= Louis-Henri Baratte =

Louis-Henri Baratte (né Louis-Henry Aglaé Baratte; 20 April 1805 – 7 June 1872) was a French medical doctor and writer born in Criquetot-l'Esneval, Normandy.

== Biography ==
A doctor of medicine, Baratte undertook to publish a collection of portraits of the famous Normans composed of at least 2,000 portraits engraved in copperplate. This collection, which was acquired in 1847 by the library of Rouen, received the collaboration of many other Norman men of letters, such as J.-F. Destigny from Caen, J. Mortent, Édouard Neveu, Georges Mancel, Alphonse Le Flaguais, J. Charma, Théodore-Éloi Lebreton. A. Delavigne, R. Deslandes and G. Lhéry, and also Pierre-François Tissot and Jules Janin.
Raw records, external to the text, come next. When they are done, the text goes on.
(** Take a callback's result apart, one branch of the source per goal. *)
Ltac handler_cases H :=
  cbv [gattc_event_handler read seq call update skip send_command
       send_set_time_ search_notify_chara search_write_chara
       null_dereference] in H;
  repeat match type of H with
         | context [match ?x with _ => _ end] =>
             lazymatch x with
             | context [match _ with _ => _ end] => fail
             | _ => destruct x eqn:?
             end
         end;
  try discriminate H.

(** X7: whatever the event, a characteristic write goes to the write handle
    the session held when the event arrived, and carries the cipher text and
    the length that [message_] holds afterwards. *)
Theorem writes_use_stored_handle (env : Env) (event : Event) (s s' : Session)
    (trace : list Effect) (h len : Z) (value : list byte) :
  gattc_event_handler env event s = Some (s', trace) ->
  In (esp_ble_gattc_write_char h len value) trace ->
  h = write_char_handle_ s /\
  value = Message.bytes (message_ s') /\
  len = Message.length (message_ s').
Proof.
  intros H Hin. destruct event; handler_cases H;
    injection H as <- <-; cbn in Hin;
    repeat (destruct Hin as [Hin | Hin]; try discriminate Hin);
    try contradiction;
    injection Hin as <- <- <-; repeat split.
Qed.



(** X10: outside discovery the notify handle is never changed; outside
    discovery and disconnect events the write handle is never changed; and
    [message_] is changed only by a callback that writes. *)
Theorem session_frame (env : Env) (event : Event) (s s' : Session)
    (trace : list Effect) :
  gattc_event_handler env event s = Some (s', trace) ->
  (event <> ESP_GATTC_SEARCH_CMPL_EVT ->
     notify_char_handle_ s' = notify_char_handle_ s) /\
  (event <> ESP_GATTC_SEARCH_CMPL_EVT ->
   (forall reason, event <> ESP_GATTC_DISCONNECT_EVT reason) ->
     write_char_handle_ s' = write_char_handle_ s) /\
  (Monitor.writes_issued trace = 0%nat -> message_ s' = message_ s).
Proof.
  intros H. destruct event; handler_cases H; injection H as <- <-;
    (split; [|split]);
    try (intros; reflexivity);
    try (intros Hn; now elim Hn);
    try (intros _ Hn; now elim (Hn reason));
    try (intros Hw; discriminate Hw).
Qed.

(** X11: the handler dereferences a null pointer exactly when discovery
    finds the notify characteristic without its configuration descriptor;
    every other callback returns. *)
Theorem handler_fails_iff (env : Env) (event : Event) (s : Session) :
  gattc_event_handler env event s = None <->
  event = ESP_GATTC_SEARCH_CMPL_EVT /\
  exists chara, notify_chara env = Some chara /\ notify_descriptor chara = None.
Proof.
  split.
  - intros H. destruct event; handler_cases H.
    split; [reflexivity|]. eexists; split; [reflexivity | assumption].
  - intros [-> [chara [Hc Hd]]].
    cbv [gattc_event_handler seq search_notify_chara].
    rewrite Hc, Hd. reflexivity.
Qed.

(** X12: discovery stores the handle of each characteristic it finds and
    leaves the stored handle alone when the characteristic is missing; it
    changes nothing else and writes no command. *)
Theorem discovery_result (env : Env) (s s' : Session) (trace : list Effect) :
  gattc_event_handler env ESP_GATTC_SEARCH_CMPL_EVT s = Some (s', trace) ->
  notify_char_handle_ s' =
    match notify_chara env with
    | Some chara => handle chara
    | None => notify_char_handle_ s
    end /\
  write_char_handle_ s' =
    match write_chara env with
    | Some chara => handle chara
    | None => write_char_handle_ s
    end /\
  node_state s' = node_state s /\
  has_mtu_change_ s' = has_mtu_change_ s /\
  message_ s' = message_ s /\
  Monitor.writes_issued trace = 0%nat.
Proof.
  intros H. handler_cases H; injection H as <- <-; repeat split.
Qed.

Lemma set_time_buffer_not_key (local : ESPTime) :
  String.eqb (set_time_buffer local) COMMAND_SET_USER_KEY = false.
Proof.
  apply String.eqb_neq. unfold set_time_buffer. simpl. intros H.
  inversion H.
Qed.

Lemma write_ack_after_key (env : Env) (s : Session) :
  Message.raw_command (message_ s) = "02C001" ->
  gattc_event_handler env ESP_GATTC_WRITE_CHAR_EVT s =
    send_command (time_now env 1%nat) (tv_usec env)
      (set_time_buffer (time_now env 0%nat)) s.
Proof.
  intros Hc. unfold gattc_event_handler, read. rewrite Hc. reflexivity.
Qed.

Lemma write_ack_after_set_time (env : Env) (local : ESPTime) (s : Session) :
  Message.raw_command (message_ s) = set_time_buffer local ->
  gattc_event_handler env ESP_GATTC_WRITE_CHAR_EVT s =
    Some (set_node_state ESTABLISHED s, []).
Proof.
  intros Hc. unfold gattc_event_handler, read.
  rewrite Hc, set_time_buffer_not_key, found_at_0_find.
  unfold set_time_buffer. now rewrite prefix_app.
Qed.

(** X13: once the set-user-key command has been acknowledged the machine
    writes the set-time command (the set-time buffer followed by the
    timestamp) and remembers the buffer; the acknowledgement of that write
    then makes the session [ESTABLISHED], whatever the clock showed. *)
Theorem set_user_key_ack_chain (env env' : Env) (s : Session) :
  Message.raw_command (message_ s) = "02C001" ->
  let buffer := set_time_buffer (time_now env 0%nat) in
  let raw := make_raw_command (tv_usec env) buffer (time_now env 1%nat) in
  let len := Z.of_nat (List.length (encrypt raw)) in
  let s1 := set_message_ {| Message.raw_command := buffer;
                            Message.bytes := encrypt raw;
                            Message.length := len |} s in
  gattc_event_handler env ESP_GATTC_WRITE_CHAR_EVT s =
    Some (s1, [Crypto_encrypt raw; Crypto_decrypt (encrypt raw);
               esp_ble_gattc_write_char (write_char_handle_ s) len (encrypt raw)]) /\
  gattc_event_handler env' ESP_GATTC_WRITE_CHAR_EVT s1 =
    Some (set_node_state ESTABLISHED s1, []).
Proof.
  intros Hc. cbv zeta. split.
  - rewrite write_ack_after_key by exact Hc. apply send_command_eq.
  - now apply (write_ack_after_set_time env' (time_now env 0%nat)).
Qed.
In 1840, he married Joséphine Eléonore Anne Constance De Garcias in Paris.

== Publications ==
- Poètes normands, Paris, Lacrampe, 1845.
- Essai de littérature médicale; choix des meilleurs morceaux en prose et en vers, extraits des auteurs les plus célèbres qui ont traité de la médecine et de son application, Paris, Baillière, 1846

== Sources ==
- Société havraise d’études diverses, Bio-bibliographie des écrivains de l'arrondissement du Havre, éd. Auguste Lechevalier, Le Havre, H. Micaux, 1903.